Background
A linear time-invariant (LTI) system (black box) is one described by the system: \begin{align} \dot{\xi}(t) & = A\xi(t) + B\omega(t), \; \xi(0) = 0 \label{eq-abc-1}\\ \lambda(t) & = C\xi(t) \end{align} where $A \in \mathbb{R}^{n\times n}$ ($n$ is the dimention of the system) and $B \in \mathbb{R}^{n\times m}$ ($m$ is the dimention of unputs of the BB model), and $C \in \mathbb{R}^{n\times p}$ ($p$ is the dimention of outputs). $\xi$ describes the states of the system and $\lambda$ is the output function.
Out of this system of ODE (called state space representation), the concepts of impulse response, impulse, convolution, transfer function etc, arises.

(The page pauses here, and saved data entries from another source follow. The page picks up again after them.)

(* ===== verification/Lzf.v ===== *)
(** * LZF compression (lzf_c.c, lzf_d.c).

    The compressor and decompressor that Redis uses for strings in RDB files
    and for the inner nodes of quicklists, in the configuration of lzfP.h:
    [VERY_FAST], an unaligned 16 bit comparison, a hash table that is not
    initialised ([INIT_HTAB 0]) and checked input ([CHECK_INPUT 1]).

    Pointers into the input and the output are offsets from their start; an
    access outside the buffers is a fault.  A slot of the hash table holds a
    pointer, so an offset that may be anything: the initial table is an
    argument. *)

From S2P Require Import Prelude.
#[local] Open Scope Z_scope.

Module Lzf.

Definition HLOG : Z := 16.
Definition HSIZE : Z := Z.shiftl 1 HLOG.
Definition MAX_LIT : Z := Z.shiftl 1 5.
Definition MAX_OFF : Z := Z.shiftl 1 13.
Definition MAX_REF : Z := Z.shiftl 1 8 + Z.shiftl 1 3.

(** ** Compression *)

Section compress.
Context (inp : bytes) (out_len : Z).

Definition in_len : Z := zlen inp.

Definition FRST (p : Z) : res Z :=
  a ← rd inp p; b ← rd inp (p + 1); Ok (Z.lor (Z.shiftl a 8) b).

Definition NEXT (v p : Z) : res Z :=
  c ← rd inp (p + 2); Ok (Z.lor (u32 (Z.shiftl v 8)) c).

Definition IDX (h : Z) : Z :=
  Z.land (u32 (Z.shiftr h (3 * 8 - HLOG) - u32 (h * 5))) (HSIZE - 1).

Definition hash_table : Type := Z -> Z.
Definition hset (htab : hash_table) (i v : Z) : hash_table := fun j => if j =? i then v else htab j.

(** The test for a match at [ref]; [off] is a [size_t]. *)
Definition is_match (ip ref : Z) : res (option Z) :=
  let off := u64 (ip - ref - 1) in
  if negb (off <? MAX_OFF) then Ok None else
  if negb (0 <? ref) then Ok None else
  r2 ← rd inp (ref + 2); i2 ← rd inp (ip + 2);
  if negb (r2 =? i2) then Ok None else
  r ← rdn inp ref 2; i ← rdn inp ip 2;
  if bool_decide (r = i) then Ok (Some off) else Ok None.

(** The sixteen unrolled comparisons: [inl len] where one fails, [inr len]
    when all succeed. *)
Fixpoint unrolled (n : nat) (ip ref len : Z) : res (Z + Z) :=
  match n with
  | O => Ok (inr len)
  | S n =>
    let len := len + 1 in
    r ← rd inp (ref + len); i ← rd inp (ip + len);
    if negb (r =? i) then Ok (inl len) else unrolled n ip ref len
  end.

(** [do len++; while (len < maxlen && ref[len] == ip[len]);] *)
Fixpoint extend (fuel : nat) (ip ref maxlen len : Z) : res Z :=
  match fuel with
  | O => Fault OutOfFuel
  | S fuel =>
    let len := len + 1 in
    if len <? maxlen then
      r ← rd inp (ref + len); i ← rd inp (ip + len);
      if r =? i then extend fuel ip ref maxlen len else Ok len
    else Ok len
  end.

Definition match_length (ip ref : Z) : res Z :=
  let len := 2 in
  let maxlen := in_len - ip - len in
  let maxlen := if MAX_REF <? maxlen then MAX_REF else maxlen in
  r ← (if 16 <? maxlen then unrolled 16 ip ref len else Ok (inr len));
  match r with
  | inl len => Ok len
  | inr len => extend (S (length inp)) ip ref maxlen len
  end.

(** [op [- lit - 1] = lit - 1] *)
Definition stop_run (out : bytes) (op lit : Z) : res bytes := wr out (op - lit - 1) (lit - 1).

Record state : Type := { c_ip : Z; c_op : Z; c_lit : Z; c_hval : Z; c_htab : hash_table; c_out : bytes }.

(** The body of the main loop: [None] for [return 0], otherwise the state and
    whether the loop goes on. *)
Definition compress_match (s : state) (ref off : Z) (htab : hash_table) (hval : Z) : res (option (state * bool)) :=
  let ip := c_ip s in let op := c_op s in let lit := c_lit s in
  let nolit := if lit =? 0 then 1 else 0 in
  if (out_len <=? op + 3 + 1) && (out_len <=? op - nolit + 3 + 1) then Ok None else
  out ← stop_run (c_out s) op lit;
  let op := op - nolit in
  len ← match_length ip ref;
  let len := len - 2 in
  let ip := ip + 1 in
  r ← (if len <? 7 then
         out ← wr out op (Z.shiftr off 8 + Z.shiftl len 5); Ok (out, op + 1)
       else
         out ← wr out op (Z.shiftr off 8 + Z.shiftl 7 5);
         out ← wr out (op + 1) (len - 7); Ok (out, op + 2));
  let '(out, op) := r in
  out ← wr out op off;
  let op := op + 1 in
  let lit := 0 in let op := op + 1 in
  let ip := ip + (len + 1) in
  if in_len - 2 <=? ip then
    Ok (Some ({| c_ip := ip; c_op := op; c_lit := lit; c_hval := hval; c_htab := htab; c_out := out |}, false))
  else
    let ip := ip - 1 in let ip := ip - 1 in
    hval ← FRST ip;
    hval ← NEXT hval ip;
    let htab := hset htab (IDX hval) ip in
    let ip := ip + 1 in
    hval ← NEXT hval ip;
    let htab := hset htab (IDX hval) ip in
    let ip := ip + 1 in
    Ok (Some ({| c_ip := ip; c_op := op; c_lit := lit; c_hval := hval; c_htab := htab; c_out := out |}, true)).

(** One literal byte: [lit++; *op++ = *ip++;] and the end of a full run. *)
Definition literal (s : state) (htab : hash_table) (hval : Z) : res state :=
  c ← rd inp (c_ip s);
  let lit := c_lit s + 1 in
  out ← wr (c_out s) (c_op s) c;
  let op := c_op s + 1 in
  let ip := c_ip s + 1 in
  if lit =? MAX_LIT then
    out ← stop_run out op lit;
    Ok {| c_ip := ip; c_op := op + 1; c_lit := 0; c_hval := hval; c_htab := htab; c_out := out |}
  else Ok {| c_ip := ip; c_op := op; c_lit := lit; c_hval := hval; c_htab := htab; c_out := out |}.

(** [while (ip < in_end - 2)]: [inl out] for [return 0]. *)
Fixpoint compress_loop (fuel : nat) (s : state) : res (bytes + state) :=
  match fuel with
  | O => Fault OutOfFuel
  | S fuel =>
    if c_ip s <? in_len - 2 then
      hval ← NEXT (c_hval s) (c_ip s);
      let i := IDX hval in
      let ref := c_htab s i in
      let htab := hset (c_htab s) i (c_ip s) in
      m ← is_match (c_ip s) ref;
      match m with
      | Some off =>
        r ← compress_match s ref off htab hval;
        match r with
        | None => Ok (inl (c_out s))
        | Some (s, true) => compress_loop fuel s
        | Some (s, false) => Ok (inr s)
        end
      | None =>
        if out_len <=? c_op s then Ok (inl (c_out s)) else
        s ← literal s htab hval;
        compress_loop fuel s
      end
    else Ok (inr s)
  end.

(** [while (ip < in_end)] *)
Fixpoint tail_loop (fuel : nat) (s : state) : res state :=
  match fuel with
  | O => Fault OutOfFuel
  | S fuel =>
    if c_ip s <? in_len then s ← literal s (c_htab s) (c_hval s); tail_loop fuel s
    else Ok s
  end.

(** [lzf_compress] into the buffer [out] of [out_len] bytes: the number of
    bytes written, 0 when they do not fit, and the buffer. *)
Definition lzf_compress (htab : hash_table) (out : bytes) : res (Z * bytes) :=
  if (in_len =? 0) || (out_len =? 0) then Ok (0, out) else
  hval ← FRST 0;
  r ← compress_loop (S (length inp))
        {| c_ip := 0; c_op := 1; c_lit := 0; c_hval := hval; c_htab := htab; c_out := out |};
  match r with
  | inl out => Ok (0, out)
  | inr s =>
    if out_len <? c_op s + 3 then Ok (0, c_out s) else
    s ← tail_loop (S (length inp)) s;
    out ← stop_run (c_out s) (c_op s) (c_lit s);
    Ok (c_op s - (if c_lit s =? 0 then 1 else 0), out)
  end.

End compress.

(** ** Decompression *)

Section decompress.
Context (inp : bytes) (in_end out_end : Z).

(** [do *op++ = *ref++; while (--len);], and the unrolled copies. *)
Fixpoint copy_out (n : nat) (out : bytes) (op ref : Z) : res bytes :=
  match n with
  | O => Ok out
  | S n => c ← rd out ref; out ← wr out op c; copy_out n out (op + 1) (ref + 1)
  end.

Fixpoint copy_in (n : nat) (out : bytes) (op ip : Z) : res bytes :=
  match n with
  | O => Ok out
  | S n => c ← rd inp ip; out ← wr out op c; copy_in n out (op + 1) (ip + 1)
  end.

(** [switch (len)] of a back reference: short ones byte by byte, long ones with
    [memcpy] where the areas do not overlap. *)
Definition copy_ref (out : bytes) (op ref len : Z) : res bytes :=
  let n := len + 2 in
  if len <=? 9 then copy_out (Z.to_nat n) out op ref
  else if ref + n <=? op then s ← rdn out ref n; wrn out op s
  else copy_out (Z.to_nat n) out op ref.

(** [while (ip < in_end)]; 0 is the error return. *)
Fixpoint decompress_loop (fuel : nat) (ip op : Z) (out : bytes) : res (Z * bytes) :=
  match fuel with
  | O => Fault OutOfFuel
  | S fuel =>
    if ip <? in_end then
      ctrl ← rd inp ip;
      let ip := ip + 1 in
      if ctrl <? Z.shiftl 1 5 then
        let ctrl := ctrl + 1 in
        if out_end <? op + ctrl then Ok (0, out) else
        if in_end <? ip + ctrl then Ok (0, out) else
        out ← copy_in (Z.to_nat ctrl) out op ip;
        decompress_loop fuel (ip + ctrl) (op + ctrl) out
      else
        let len := Z.shiftr ctrl 5 in
        let ref := op - Z.shiftl (Z.land ctrl 0x1f) 8 - 1 in
        if in_end <=? ip then Ok (0, out) else
        r ← (if len =? 7 then
               c ← rd inp ip;
               let len := len + c in let ip := ip + 1 in
               if in_end <=? ip then Ok None else Ok (Some (len, ip))
             else Ok (Some (len, ip)));
        match r with
        | None => Ok (0, out)
        | Some (len, ip) =>
          c ← rd inp ip;
          let ref := ref - c in let ip := ip + 1 in
          if out_end <? op + len + 2 then Ok (0, out) else
          if ref <? 0 then Ok (0, out) else
          out ← copy_ref out op ref len;
          decompress_loop fuel ip (op + len + 2) out
        end
    else Ok (op, out)
  end.

(** [lzf_decompress] into the buffer [out] of [out_end] bytes. *)
Definition lzf_decompress (out : bytes) : res (Z * bytes) :=
  decompress_loop (S (Z.to_nat in_end)) 0 0 out.

End decompress.

End Lzf.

In acoustics, the concept of impulse response (IR) is often used for reverberation of a room: one generates a loud short duration sound in a room in order to acquire the room IR, then one can convolve the IR with any sound signal and simulate the response of the room quite successfully.
In this particular case, we are thinking of the system whose inputs are the emission of a sound wave from a fixed point $P_0$, and the outputs are the resulting sound in a fixed point $P_1$ in the same room.
My question
In physics (acoustics) how does one justify that there is a ``state space'' representation of this system?, how do you justify that you can apply all the theory of LTI systems to sound propagation?
I'm asking this, because that's what is assumed when one measures the IR of a room and many other acoustical scenarios.
I've seen justifications like the ray tracing approach, where you are just adding the same input signal a lot of times lagged due to the reflections of the room, and you magically have a convolution, but my concern is if there is a justification involving differential equations in acoustics that have a state space representation.
If there is a need for clarification in my question just let me know.